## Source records
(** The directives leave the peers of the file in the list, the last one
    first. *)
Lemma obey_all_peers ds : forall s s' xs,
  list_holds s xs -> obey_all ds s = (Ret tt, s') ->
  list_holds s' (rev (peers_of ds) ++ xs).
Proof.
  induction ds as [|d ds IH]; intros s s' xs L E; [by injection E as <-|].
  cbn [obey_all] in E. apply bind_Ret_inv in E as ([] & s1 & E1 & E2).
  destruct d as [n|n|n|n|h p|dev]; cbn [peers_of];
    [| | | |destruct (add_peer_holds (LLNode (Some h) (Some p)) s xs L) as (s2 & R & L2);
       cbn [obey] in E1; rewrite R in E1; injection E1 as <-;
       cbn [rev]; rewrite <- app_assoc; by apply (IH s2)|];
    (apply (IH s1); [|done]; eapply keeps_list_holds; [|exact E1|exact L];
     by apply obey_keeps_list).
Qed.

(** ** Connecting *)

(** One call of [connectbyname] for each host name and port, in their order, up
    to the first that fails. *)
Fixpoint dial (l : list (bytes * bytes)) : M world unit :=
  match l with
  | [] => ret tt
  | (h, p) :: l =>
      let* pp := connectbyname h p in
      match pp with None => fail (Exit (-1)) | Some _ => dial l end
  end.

## Instructions to follow
Within the data above, pick out all lines holding the word "match".

## Task response
  match l with
      match pp with None => fail (Exit (-1)) | Some _ => dial l end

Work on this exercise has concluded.